Task prompt
Take the data below and extract the lines from the one with "open_world_hint : pyval;" to the one with "#[global] Instance ToolVersion_eq_dec", inclusive, exactly as written.

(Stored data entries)
>>>>

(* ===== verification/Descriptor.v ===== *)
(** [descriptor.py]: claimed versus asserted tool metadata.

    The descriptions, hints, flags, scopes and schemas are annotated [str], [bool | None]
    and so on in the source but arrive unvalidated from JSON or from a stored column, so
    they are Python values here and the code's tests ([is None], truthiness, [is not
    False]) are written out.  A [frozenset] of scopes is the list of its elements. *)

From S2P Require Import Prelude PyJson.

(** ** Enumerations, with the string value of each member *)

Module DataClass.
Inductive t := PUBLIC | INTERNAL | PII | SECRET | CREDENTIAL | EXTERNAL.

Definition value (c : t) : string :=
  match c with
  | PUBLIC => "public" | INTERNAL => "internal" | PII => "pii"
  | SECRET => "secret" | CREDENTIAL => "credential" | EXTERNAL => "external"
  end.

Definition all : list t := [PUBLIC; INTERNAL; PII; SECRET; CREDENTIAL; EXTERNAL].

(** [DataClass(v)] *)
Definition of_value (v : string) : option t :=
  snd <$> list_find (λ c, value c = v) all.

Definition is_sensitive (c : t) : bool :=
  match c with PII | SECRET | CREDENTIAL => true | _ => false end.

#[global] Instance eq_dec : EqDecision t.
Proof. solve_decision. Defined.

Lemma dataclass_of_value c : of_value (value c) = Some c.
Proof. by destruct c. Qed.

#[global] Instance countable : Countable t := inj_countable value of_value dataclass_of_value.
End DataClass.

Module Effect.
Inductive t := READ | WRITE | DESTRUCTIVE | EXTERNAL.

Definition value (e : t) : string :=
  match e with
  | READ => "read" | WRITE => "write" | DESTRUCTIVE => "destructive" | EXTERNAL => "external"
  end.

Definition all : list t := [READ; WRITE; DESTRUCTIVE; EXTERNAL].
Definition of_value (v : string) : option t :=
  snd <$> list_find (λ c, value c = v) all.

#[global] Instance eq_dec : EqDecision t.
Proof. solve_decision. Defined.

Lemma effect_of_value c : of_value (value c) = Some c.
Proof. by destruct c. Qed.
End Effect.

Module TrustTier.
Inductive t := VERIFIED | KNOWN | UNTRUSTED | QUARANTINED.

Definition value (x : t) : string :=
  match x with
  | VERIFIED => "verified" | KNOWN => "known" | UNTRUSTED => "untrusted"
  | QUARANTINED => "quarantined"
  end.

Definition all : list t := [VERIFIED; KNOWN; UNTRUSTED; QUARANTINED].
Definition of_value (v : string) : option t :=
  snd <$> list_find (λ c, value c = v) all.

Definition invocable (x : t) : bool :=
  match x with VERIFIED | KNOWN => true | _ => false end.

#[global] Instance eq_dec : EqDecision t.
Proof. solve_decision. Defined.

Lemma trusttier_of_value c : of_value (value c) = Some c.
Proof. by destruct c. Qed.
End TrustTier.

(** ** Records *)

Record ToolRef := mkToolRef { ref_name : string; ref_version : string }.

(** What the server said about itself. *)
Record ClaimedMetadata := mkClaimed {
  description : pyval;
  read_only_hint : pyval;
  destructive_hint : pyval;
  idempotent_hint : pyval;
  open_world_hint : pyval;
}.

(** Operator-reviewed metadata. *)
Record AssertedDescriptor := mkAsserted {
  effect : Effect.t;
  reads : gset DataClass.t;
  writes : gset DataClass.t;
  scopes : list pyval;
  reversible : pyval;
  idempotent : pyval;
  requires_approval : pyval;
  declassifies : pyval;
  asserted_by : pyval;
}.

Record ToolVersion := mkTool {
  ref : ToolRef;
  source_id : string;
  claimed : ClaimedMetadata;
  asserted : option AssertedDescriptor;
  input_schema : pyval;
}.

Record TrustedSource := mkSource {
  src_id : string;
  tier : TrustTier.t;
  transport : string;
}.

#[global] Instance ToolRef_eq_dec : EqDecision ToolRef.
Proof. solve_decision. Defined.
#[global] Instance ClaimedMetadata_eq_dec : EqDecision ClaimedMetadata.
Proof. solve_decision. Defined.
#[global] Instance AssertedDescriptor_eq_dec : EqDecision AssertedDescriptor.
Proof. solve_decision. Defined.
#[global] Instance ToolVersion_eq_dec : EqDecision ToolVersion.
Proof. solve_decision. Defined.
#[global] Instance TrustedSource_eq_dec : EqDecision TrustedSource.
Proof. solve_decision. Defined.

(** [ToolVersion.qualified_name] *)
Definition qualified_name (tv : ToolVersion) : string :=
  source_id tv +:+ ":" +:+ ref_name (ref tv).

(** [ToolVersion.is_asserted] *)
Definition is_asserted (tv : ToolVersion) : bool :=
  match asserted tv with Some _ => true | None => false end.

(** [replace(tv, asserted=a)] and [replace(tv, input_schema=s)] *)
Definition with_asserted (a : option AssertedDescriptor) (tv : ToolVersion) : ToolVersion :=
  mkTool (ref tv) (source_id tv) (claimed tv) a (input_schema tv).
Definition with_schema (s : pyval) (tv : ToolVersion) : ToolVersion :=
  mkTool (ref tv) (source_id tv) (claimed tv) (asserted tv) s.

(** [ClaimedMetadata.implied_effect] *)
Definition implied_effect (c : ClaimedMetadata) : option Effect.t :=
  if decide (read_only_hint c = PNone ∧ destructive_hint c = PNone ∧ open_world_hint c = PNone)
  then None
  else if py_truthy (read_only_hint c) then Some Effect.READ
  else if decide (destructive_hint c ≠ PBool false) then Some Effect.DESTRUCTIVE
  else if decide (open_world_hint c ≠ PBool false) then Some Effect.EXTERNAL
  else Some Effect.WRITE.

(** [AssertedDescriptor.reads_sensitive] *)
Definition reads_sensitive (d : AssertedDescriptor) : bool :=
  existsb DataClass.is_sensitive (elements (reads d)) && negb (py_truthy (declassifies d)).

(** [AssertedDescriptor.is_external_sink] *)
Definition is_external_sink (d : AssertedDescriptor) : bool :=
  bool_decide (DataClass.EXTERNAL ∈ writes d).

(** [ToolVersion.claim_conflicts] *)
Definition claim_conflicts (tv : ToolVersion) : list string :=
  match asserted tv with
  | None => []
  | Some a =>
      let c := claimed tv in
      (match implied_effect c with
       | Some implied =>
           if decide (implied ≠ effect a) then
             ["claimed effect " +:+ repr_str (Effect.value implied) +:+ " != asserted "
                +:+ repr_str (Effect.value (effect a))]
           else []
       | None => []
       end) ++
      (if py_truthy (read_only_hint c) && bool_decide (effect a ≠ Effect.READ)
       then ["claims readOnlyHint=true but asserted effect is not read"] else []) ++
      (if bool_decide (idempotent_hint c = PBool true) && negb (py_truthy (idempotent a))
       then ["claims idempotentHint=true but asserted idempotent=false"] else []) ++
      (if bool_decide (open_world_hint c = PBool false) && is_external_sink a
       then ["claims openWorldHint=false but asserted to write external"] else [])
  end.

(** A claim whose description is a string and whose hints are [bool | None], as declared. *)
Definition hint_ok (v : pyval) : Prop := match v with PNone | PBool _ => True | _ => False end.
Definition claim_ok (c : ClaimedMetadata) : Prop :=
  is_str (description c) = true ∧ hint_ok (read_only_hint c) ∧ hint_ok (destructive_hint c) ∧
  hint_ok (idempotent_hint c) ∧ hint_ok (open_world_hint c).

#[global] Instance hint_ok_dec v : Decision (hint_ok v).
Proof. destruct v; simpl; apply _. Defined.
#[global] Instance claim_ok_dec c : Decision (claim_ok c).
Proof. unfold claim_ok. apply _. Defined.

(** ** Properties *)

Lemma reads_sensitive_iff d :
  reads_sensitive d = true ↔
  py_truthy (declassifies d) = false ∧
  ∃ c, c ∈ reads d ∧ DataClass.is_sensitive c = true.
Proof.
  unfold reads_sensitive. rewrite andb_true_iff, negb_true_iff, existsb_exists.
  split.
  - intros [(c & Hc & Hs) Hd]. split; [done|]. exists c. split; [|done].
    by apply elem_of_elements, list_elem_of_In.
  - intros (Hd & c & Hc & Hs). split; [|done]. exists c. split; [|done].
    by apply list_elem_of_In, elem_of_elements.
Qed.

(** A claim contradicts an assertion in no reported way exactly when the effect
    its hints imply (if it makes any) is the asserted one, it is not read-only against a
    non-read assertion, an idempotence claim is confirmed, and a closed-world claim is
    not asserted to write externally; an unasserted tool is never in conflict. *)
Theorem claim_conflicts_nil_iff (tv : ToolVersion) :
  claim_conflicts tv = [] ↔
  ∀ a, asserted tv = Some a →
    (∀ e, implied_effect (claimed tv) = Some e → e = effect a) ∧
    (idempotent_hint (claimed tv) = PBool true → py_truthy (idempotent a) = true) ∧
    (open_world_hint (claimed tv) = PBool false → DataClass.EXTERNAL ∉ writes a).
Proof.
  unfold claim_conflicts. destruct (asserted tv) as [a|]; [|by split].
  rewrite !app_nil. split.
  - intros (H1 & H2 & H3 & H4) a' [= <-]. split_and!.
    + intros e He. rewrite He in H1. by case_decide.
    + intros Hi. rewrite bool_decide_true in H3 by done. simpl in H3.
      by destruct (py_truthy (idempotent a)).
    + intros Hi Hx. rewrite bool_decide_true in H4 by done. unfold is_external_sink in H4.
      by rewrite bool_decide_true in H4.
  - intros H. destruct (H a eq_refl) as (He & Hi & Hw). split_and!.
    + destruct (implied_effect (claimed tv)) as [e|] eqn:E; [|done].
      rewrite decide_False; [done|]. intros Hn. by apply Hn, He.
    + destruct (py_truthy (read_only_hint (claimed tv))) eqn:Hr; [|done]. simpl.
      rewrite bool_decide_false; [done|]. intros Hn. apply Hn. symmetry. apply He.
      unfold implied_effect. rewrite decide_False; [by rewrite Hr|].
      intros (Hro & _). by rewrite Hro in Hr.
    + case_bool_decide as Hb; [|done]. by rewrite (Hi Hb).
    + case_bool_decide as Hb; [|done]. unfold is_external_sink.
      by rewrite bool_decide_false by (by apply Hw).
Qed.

<<<<

Problem solution
  open_world_hint : pyval;
}.

(** Operator-reviewed metadata. *)
Record AssertedDescriptor := mkAsserted {
  effect : Effect.t;
  reads : gset DataClass.t;
  writes : gset DataClass.t;
  scopes : list pyval;
  reversible : pyval;
  idempotent : pyval;
  requires_approval : pyval;
  declassifies : pyval;
  asserted_by : pyval;
}.

Record ToolVersion := mkTool {
  ref : ToolRef;
  source_id : string;
  claimed : ClaimedMetadata;
  asserted : option AssertedDescriptor;
  input_schema : pyval;
}.

Record TrustedSource := mkSource {
  src_id : string;
  tier : TrustTier.t;
  transport : string;
}.

#[global] Instance ToolRef_eq_dec : EqDecision ToolRef.
Proof. solve_decision. Defined.
#[global] Instance ClaimedMetadata_eq_dec : EqDecision ClaimedMetadata.
Proof. solve_decision. Defined.
#[global] Instance AssertedDescriptor_eq_dec : EqDecision AssertedDescriptor.
Proof. solve_decision. Defined.
#[global] Instance ToolVersion_eq_dec : EqDecision ToolVersion.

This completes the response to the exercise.